What DeLeon might not have been expecting about the Tillman Scholarship, however, was how interested the foundation was in Natasha as a person. Many Tillman Scholars reflect on having to get to know themselves better through the application process, and truly refine what their goals are.

“The Tillman Foundation gives me the opportunity to bring the ideas that I have and the ambitions into a room full of people that have the attention of the service fields,” said DeLeon. “Whether it be law or social work, and that is opening door to these connections that I never would have had otherwise.”

DeLeon in front of Dineen Hall

DeLeon wants to combine the intricate worlds of law and social work to address an issue she sees in how the courts deal with families, particularly lower-income families from underserved communities.

 “I want to work in family law and in foster care, but not as a foster care case manager,” said DeLeon. “I want to help biological parents get their kids back.”

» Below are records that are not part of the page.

(** The update of a sign-message request that is no longer active. *)
Definition updated (member : string) (path : list string) (m : json) : option string :=
  str_of (["Notif"; "notif"; "SignMessageRequestUpdated"; "sign_message_request"; member] ++ path) m.
Lemma ask_signature_passes session_id digest description what s s' signature :
  ask_signature session_id digest description what s = (s', Got signature) →
  ∃ m_resp m_done, stretch s s' [start_sign_message session_id digest description] [m_resp; m_done] [] ∧
    ∃ request_id, str_of ["Resp"; "resp"; "StartSignMessage"; "sign_message_request"; "request_id"] m_resp = Some request_id ∧
      updated "request_id" [] m_done = Some request_id ∧ updated "status" ["Succeed"; "signature"] m_done = Some signature.
Proof.
  unfold ask_signature.
  intros (s1 & r1 & (m1 & S1 & ->)%request_stretch & Hr)%rp_bind_Got.
  apply rp_bind_Got in Hr as (? & rid & [Hrid ->]%need_Got & Hr).
  apply rp_bind_Got in Hr as (s2 & status & (m2 & S2 & Hp)%reading_stretch & [Hsig ->]%need_Got).
  exists m1, m2. split; [exact (stretch_then _ _ _ _ _ _ _ _ _ S1 S2)|]. exists rid. rewrite str_of_index in Hrid.
  split; [done|]. unfold terminal_pick in Hp.
  destruct (pointer ["Notif"; "notif"; "SignMessageRequestUpdated"] m2) as [n|] eqn:En; [|done]. simpl in Hp.
  destruct (left_active _ _) eqn:Hl; [|done]. injection Hp as <-.
  unfold left_active in Hl. apply andb_true_iff in Hl as [Hid _]. bool_inv.
  assert (n = index ["Notif"; "notif"; "SignMessageRequestUpdated"] m2) as -> by (unfold index; by rewrite En).
  change (as_str (index ["request_id"] ?v)) with (str_of ["request_id"] v) in Hid. rewrite !str_of_index in *. done.
Qed.

(** C27. The signature drill passes only when the relay worked: it then sent
    exactly its four requests under consecutive ids and handed its wallet the
    login's link; and among the messages it read are, in order, a session
    bound to the wallet's Connect key, the completion of the typed request
    the server opened for it with a signature of the order's digest that
    verifies under the venue key, and the completion of the opaque one with a
    signature that verifies under the Connect key. *)
Theorem sign_drill_passes identity_pk venue_pk s s' :
  sign_drill identity_pk venue_pk s = (s', Got tt) →
  ∃ session_id request_id link m_login m_start m_session m_typed m_typed_done m_opaque m_opaque_done sig_typed sig_opaque,
    stretch s s'
      [JObj [("Login", JObj [("domain", JStr "paper.swaption.io")])]; JObj [("StartLogin", JObj [("client_data", JNull)])];
       start_sign_message session_id (drill_order_digest venue_pk) drill_description;
       start_sign_message session_id opaque_digest "Test opaque approval"]
      [m_login; m_start; m_session; m_typed; m_typed_done; m_opaque; m_opaque_done] [link] ∧
    str_of ["Resp"; "resp"; "StartLogin"; "login_request"; "request_id"] m_start = Some request_id ∧
    open_link ("liquidconnect://login/?request_id=" +:+ request_id) = Ok link ∧
    str_of ["Notif"; "notif"; "SessionCreated"; "session"; "session_id"] m_session = Some session_id ∧
    default "" (str_of ["Notif"; "notif"; "SessionCreated"; "session"; "wallet_id"] m_session) = identity_pk ∧
    updated "request_id" [] m_typed_done
      = str_of ["Resp"; "resp"; "StartSignMessage"; "sign_message_request"; "request_id"] m_typed ∧
    updated "status" ["Succeed"; "signature"] m_typed_done = Some sig_typed ∧
    verify sig_typed (drill_order_digest venue_pk) (hex_encode (slice venue_pk)) = Ok tt ∧
    updated "request_id" [] m_opaque_done
      = str_of ["Resp"; "resp"; "StartSignMessage"; "sign_message_request"; "request_id"] m_opaque ∧
    updated "status" ["Succeed"; "signature"] m_opaque_done = Some sig_opaque ∧
    verify sig_opaque opaque_digest identity_pk = Ok tt.
Proof.
  unfold sign_drill.
  intros (s1 & sid & (rid & link & m1 & m2 & m3 & S1 & Hrid & Hlink & Hsid & Hwid)%start_session_passes & Hr)%rp_bind_Got.
  apply rp_bind_Got in Hr as (s2 & sig1 & (m4 & m5 & S2 & tid & Ht & Hti & Hts)%ask_signature_passes & Hr).
  apply rp_bind_Got in Hr as (? & [] & [Hv1 ->]%of_result_Got & Hr).
  apply rp_bind_Got in Hr as (s3 & sig2 & (m6 & m7 & S3 & oid & Ho & Hoi & Hos)%ask_signature_passes & [Hv2 ->]%of_result_Got).
  exists sid, rid, link, m1, m2, m3, m4, m5, m6, m7, sig1, sig2.
  pose proof (stretch_then _ _ _ _ _ _ _ _ _ S1 (stretch_then _ _ _ _ _ _ _ _ _ S2 S3)) as S.
  split_and!; try done; congruence.
Qed.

DeLeon understands her goal may be a cause for alarm for some people, but she explains that she wants to be a voice for people who have experienced trauma in their lives that led to them losing custody of their children. She says that most parents who have lost custody of their children to foster care have experienced extreme trauma themselves, which hinders their ability to parent and provide a safe standard of care for their children.  The legal system presently does not take parental trauma into account and DeLeon wants this to be fairly represented for parents going through family court.

In looking at her background it’s easy to see that Natasha is driven to achieve her goals, having gone from a 2.6 grade point average in high school to a 4.0 GPA in graduate school. She’s also vocal about supporting her fellow student veterans and encouraging them to pursue their own goals. When asked what she would tell a student veteran who may be considering applying for the Tillman Scholarship, her advice was straight forward.

“First, I would tell them that you deserve to apply. Your story matters and what you want to do matters,” said DeLeon. “If you’re thinking about applying, you must put aside that imposter syndrome and recognize your worth. You’re worth it, and you can do it.”